#### WHAT IS EXPECTED
Examine each line of the data, and copy the ones containing "Theorem".

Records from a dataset
%%

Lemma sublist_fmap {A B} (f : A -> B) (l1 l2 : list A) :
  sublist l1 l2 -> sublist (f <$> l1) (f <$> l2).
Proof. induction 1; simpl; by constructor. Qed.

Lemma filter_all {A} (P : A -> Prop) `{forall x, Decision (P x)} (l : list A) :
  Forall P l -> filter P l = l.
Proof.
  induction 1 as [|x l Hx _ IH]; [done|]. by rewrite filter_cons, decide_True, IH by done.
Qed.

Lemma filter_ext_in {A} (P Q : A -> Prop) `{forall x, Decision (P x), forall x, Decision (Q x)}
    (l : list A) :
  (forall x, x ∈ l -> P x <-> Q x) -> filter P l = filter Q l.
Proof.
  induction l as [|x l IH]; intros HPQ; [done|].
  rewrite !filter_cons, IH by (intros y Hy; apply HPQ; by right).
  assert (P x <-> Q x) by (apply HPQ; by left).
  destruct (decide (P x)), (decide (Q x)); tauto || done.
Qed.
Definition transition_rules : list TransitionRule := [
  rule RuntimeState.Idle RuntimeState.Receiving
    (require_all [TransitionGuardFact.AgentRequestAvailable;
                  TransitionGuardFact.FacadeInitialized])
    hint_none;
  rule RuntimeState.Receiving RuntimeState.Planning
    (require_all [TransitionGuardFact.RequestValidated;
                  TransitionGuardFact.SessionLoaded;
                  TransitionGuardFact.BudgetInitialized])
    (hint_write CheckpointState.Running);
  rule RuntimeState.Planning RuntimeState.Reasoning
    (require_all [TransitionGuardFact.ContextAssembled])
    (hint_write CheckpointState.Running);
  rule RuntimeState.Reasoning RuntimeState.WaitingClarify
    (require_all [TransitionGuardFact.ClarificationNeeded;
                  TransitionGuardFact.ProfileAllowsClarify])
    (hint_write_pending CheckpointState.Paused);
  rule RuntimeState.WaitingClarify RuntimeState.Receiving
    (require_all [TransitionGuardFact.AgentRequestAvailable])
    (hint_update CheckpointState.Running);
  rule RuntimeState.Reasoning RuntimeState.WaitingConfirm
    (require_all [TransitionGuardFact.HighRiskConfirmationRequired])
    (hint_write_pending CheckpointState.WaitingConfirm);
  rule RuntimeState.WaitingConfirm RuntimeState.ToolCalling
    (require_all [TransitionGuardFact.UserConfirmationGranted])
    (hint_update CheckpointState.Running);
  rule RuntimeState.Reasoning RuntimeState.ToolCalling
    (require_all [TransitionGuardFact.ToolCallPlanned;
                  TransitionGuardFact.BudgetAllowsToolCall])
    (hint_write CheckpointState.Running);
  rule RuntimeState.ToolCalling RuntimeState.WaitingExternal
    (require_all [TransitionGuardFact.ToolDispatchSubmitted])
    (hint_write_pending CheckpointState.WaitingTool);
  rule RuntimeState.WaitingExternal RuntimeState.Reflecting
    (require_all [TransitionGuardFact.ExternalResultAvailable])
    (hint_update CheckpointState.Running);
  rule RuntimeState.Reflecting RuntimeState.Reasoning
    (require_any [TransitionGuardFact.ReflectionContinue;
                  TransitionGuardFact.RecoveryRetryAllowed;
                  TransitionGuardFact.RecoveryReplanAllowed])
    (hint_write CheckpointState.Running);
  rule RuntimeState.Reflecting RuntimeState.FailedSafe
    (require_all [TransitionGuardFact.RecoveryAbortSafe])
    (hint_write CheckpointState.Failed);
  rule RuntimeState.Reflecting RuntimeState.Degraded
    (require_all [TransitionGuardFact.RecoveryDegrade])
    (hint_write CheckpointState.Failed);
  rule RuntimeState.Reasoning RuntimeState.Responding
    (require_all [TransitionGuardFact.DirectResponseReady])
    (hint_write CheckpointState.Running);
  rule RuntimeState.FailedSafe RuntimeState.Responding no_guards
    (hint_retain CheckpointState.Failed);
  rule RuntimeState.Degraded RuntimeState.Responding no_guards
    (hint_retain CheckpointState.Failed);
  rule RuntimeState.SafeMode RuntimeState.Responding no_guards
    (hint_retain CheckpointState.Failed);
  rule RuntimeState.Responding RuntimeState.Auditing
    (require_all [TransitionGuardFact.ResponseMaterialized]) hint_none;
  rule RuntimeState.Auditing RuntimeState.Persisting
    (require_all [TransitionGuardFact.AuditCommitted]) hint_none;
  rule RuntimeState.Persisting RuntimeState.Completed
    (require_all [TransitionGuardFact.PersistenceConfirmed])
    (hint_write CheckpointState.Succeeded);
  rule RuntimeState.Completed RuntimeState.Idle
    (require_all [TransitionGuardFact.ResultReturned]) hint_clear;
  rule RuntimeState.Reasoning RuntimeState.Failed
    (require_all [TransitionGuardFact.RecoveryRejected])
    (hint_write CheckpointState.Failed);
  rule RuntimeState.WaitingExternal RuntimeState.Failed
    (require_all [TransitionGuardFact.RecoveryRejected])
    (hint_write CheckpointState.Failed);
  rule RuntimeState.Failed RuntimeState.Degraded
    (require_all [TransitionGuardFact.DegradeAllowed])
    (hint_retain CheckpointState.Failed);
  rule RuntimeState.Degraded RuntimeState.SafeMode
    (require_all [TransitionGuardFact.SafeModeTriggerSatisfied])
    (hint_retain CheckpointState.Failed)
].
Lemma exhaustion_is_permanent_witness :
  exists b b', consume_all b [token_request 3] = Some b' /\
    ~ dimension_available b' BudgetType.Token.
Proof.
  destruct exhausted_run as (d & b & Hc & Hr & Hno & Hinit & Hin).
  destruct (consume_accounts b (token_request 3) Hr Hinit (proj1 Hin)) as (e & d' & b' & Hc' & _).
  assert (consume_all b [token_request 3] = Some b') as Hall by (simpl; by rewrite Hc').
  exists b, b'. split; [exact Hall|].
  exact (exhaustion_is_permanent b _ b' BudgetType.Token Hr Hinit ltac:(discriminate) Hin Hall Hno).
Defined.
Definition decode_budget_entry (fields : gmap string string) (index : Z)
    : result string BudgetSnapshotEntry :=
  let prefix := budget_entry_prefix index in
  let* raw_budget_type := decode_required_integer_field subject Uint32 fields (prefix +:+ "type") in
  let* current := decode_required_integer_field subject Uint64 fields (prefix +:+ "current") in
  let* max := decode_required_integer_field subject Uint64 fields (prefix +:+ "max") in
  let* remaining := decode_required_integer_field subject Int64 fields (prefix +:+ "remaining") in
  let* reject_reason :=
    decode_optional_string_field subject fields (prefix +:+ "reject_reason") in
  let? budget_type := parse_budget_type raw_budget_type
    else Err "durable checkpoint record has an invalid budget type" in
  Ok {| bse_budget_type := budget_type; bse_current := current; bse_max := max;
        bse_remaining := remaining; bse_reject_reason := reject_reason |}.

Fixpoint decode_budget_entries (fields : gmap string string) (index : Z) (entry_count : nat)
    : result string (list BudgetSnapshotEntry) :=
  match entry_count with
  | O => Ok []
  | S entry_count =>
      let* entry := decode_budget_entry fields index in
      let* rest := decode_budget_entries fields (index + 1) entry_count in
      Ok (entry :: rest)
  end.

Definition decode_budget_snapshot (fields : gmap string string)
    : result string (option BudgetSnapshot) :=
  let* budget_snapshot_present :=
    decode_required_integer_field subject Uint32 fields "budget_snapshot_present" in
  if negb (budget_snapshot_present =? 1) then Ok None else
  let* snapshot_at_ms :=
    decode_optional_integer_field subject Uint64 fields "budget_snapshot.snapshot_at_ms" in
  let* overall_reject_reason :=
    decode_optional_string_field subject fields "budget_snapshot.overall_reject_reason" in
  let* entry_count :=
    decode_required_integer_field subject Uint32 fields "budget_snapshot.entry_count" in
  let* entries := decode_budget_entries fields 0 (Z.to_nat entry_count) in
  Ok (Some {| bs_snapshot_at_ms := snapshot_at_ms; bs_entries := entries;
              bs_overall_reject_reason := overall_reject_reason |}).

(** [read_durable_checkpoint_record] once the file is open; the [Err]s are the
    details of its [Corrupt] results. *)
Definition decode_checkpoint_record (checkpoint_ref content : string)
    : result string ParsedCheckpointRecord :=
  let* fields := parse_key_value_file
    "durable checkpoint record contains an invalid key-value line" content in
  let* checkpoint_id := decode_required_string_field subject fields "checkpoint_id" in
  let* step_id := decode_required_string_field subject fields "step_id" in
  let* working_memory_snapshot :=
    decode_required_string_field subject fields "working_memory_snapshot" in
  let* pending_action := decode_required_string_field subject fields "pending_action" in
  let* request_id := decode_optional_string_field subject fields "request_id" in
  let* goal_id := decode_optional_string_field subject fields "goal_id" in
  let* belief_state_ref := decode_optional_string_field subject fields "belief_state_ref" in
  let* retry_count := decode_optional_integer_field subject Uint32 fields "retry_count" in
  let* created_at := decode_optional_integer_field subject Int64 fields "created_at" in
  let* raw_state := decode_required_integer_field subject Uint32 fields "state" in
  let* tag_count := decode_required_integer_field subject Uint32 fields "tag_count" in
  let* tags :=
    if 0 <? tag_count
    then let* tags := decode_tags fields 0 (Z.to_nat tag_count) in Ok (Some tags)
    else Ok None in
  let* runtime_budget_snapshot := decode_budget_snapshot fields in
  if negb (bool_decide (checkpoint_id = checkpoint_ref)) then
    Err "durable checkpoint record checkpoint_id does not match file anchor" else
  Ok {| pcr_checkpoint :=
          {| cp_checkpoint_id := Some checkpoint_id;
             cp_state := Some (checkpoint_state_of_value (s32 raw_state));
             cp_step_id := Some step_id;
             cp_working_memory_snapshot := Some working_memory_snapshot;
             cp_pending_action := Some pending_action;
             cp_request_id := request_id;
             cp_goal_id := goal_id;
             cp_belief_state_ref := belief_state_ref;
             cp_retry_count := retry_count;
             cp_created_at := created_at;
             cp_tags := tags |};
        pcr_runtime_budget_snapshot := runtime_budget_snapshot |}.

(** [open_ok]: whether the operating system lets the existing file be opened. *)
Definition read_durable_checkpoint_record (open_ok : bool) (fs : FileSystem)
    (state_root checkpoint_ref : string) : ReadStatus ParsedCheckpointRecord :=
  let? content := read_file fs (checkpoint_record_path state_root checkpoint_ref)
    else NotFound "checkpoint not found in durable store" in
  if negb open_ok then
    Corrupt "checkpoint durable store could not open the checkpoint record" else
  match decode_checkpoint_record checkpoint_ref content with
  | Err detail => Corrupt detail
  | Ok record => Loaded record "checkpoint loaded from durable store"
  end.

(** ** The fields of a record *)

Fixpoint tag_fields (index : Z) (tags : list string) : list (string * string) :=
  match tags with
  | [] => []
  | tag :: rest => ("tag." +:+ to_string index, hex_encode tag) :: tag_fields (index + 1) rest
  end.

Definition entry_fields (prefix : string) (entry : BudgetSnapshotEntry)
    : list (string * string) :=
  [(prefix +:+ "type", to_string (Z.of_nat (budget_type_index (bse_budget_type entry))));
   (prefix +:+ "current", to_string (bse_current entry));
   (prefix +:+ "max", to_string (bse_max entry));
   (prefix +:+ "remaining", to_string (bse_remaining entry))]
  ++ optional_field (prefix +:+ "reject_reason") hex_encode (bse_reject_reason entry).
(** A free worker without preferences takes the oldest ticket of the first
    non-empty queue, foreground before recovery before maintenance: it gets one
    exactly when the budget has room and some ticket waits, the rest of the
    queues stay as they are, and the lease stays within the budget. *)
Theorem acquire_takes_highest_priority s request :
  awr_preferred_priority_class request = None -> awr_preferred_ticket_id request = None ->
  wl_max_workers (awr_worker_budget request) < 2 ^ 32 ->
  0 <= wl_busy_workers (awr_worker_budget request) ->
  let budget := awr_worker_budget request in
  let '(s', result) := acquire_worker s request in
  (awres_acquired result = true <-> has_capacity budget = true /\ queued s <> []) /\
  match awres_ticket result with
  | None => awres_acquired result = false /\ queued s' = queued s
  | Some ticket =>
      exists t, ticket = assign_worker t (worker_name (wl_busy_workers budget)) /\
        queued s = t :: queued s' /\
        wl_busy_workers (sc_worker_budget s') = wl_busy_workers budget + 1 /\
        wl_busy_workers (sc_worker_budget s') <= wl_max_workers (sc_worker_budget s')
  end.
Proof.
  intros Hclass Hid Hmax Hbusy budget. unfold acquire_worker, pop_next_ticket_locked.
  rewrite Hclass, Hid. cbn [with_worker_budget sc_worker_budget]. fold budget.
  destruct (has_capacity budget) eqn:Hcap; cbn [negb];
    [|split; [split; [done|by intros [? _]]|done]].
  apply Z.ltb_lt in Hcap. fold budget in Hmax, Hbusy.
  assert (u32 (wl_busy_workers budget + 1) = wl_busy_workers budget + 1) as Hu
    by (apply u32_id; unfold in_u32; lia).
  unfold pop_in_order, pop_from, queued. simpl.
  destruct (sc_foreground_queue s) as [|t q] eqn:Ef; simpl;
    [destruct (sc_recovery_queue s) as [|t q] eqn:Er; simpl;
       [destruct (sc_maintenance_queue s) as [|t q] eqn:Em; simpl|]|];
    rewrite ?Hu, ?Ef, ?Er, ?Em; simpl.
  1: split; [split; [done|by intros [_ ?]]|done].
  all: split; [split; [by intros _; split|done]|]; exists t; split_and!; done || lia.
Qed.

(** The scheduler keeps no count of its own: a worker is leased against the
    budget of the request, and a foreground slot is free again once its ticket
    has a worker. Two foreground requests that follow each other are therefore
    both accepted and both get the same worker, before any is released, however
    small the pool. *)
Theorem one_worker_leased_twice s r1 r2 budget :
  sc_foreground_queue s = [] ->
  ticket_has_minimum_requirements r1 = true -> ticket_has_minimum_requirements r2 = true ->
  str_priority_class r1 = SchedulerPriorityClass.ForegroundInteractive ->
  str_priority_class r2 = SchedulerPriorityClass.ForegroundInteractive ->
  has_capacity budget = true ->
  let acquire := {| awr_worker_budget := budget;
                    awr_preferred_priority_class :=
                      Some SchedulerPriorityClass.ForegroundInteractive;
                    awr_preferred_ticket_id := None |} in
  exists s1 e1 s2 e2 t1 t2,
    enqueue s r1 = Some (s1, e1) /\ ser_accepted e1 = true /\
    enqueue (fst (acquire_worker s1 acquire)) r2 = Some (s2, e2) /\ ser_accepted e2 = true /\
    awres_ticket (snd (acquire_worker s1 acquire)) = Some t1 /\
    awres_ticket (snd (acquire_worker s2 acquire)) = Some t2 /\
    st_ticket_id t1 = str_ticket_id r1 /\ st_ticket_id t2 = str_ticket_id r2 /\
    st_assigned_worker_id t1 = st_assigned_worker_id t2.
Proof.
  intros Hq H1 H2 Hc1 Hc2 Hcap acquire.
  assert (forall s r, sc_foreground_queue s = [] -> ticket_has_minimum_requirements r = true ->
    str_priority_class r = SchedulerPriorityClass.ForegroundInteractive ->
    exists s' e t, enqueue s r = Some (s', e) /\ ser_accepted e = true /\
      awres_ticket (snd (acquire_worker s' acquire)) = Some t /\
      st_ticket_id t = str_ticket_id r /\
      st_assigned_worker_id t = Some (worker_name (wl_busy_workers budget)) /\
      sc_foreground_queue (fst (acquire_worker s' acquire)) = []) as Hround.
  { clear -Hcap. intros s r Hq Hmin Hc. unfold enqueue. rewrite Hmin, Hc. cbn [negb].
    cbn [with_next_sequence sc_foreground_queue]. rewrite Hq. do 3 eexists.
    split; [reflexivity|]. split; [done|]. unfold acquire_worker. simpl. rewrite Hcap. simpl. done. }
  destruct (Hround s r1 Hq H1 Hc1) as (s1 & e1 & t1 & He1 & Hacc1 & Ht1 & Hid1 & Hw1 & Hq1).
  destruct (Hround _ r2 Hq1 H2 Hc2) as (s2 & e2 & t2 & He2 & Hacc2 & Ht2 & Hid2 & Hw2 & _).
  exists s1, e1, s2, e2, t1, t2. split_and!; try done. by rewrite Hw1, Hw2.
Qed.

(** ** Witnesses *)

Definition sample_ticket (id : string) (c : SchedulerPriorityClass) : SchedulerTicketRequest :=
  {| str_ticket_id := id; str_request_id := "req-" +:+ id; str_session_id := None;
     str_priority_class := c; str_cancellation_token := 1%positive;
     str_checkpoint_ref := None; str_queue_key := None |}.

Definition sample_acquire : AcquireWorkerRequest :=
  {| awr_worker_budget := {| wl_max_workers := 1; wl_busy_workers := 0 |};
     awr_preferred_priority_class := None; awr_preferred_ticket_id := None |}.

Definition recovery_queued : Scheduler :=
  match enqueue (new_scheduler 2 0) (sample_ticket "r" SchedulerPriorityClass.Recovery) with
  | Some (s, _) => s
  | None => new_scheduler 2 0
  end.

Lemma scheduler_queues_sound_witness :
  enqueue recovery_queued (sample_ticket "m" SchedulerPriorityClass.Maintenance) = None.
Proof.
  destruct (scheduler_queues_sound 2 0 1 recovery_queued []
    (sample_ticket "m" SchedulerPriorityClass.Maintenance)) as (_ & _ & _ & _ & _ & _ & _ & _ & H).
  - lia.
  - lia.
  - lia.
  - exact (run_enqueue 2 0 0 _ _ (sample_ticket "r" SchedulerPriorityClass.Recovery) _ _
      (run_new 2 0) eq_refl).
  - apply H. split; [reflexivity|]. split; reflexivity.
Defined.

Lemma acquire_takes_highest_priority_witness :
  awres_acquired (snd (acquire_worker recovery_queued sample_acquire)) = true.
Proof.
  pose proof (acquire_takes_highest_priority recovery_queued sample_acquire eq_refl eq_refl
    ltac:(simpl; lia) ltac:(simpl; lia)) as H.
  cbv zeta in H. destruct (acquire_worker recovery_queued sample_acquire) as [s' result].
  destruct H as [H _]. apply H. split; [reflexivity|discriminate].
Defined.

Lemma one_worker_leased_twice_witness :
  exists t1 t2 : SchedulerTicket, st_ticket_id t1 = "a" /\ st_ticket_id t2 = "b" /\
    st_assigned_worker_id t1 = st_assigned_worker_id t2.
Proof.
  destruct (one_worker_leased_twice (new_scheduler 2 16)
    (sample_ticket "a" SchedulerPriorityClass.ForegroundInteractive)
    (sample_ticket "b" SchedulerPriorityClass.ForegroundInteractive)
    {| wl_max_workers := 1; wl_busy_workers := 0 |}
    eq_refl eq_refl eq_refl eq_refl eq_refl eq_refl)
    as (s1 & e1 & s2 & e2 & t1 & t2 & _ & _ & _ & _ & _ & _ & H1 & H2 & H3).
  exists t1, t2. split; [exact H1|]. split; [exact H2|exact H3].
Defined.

%%

#### EXERCISE SOLUTION
Theorem acquire_takes_highest_priority s request :
Theorem one_worker_leased_twice s r1 r2 budget :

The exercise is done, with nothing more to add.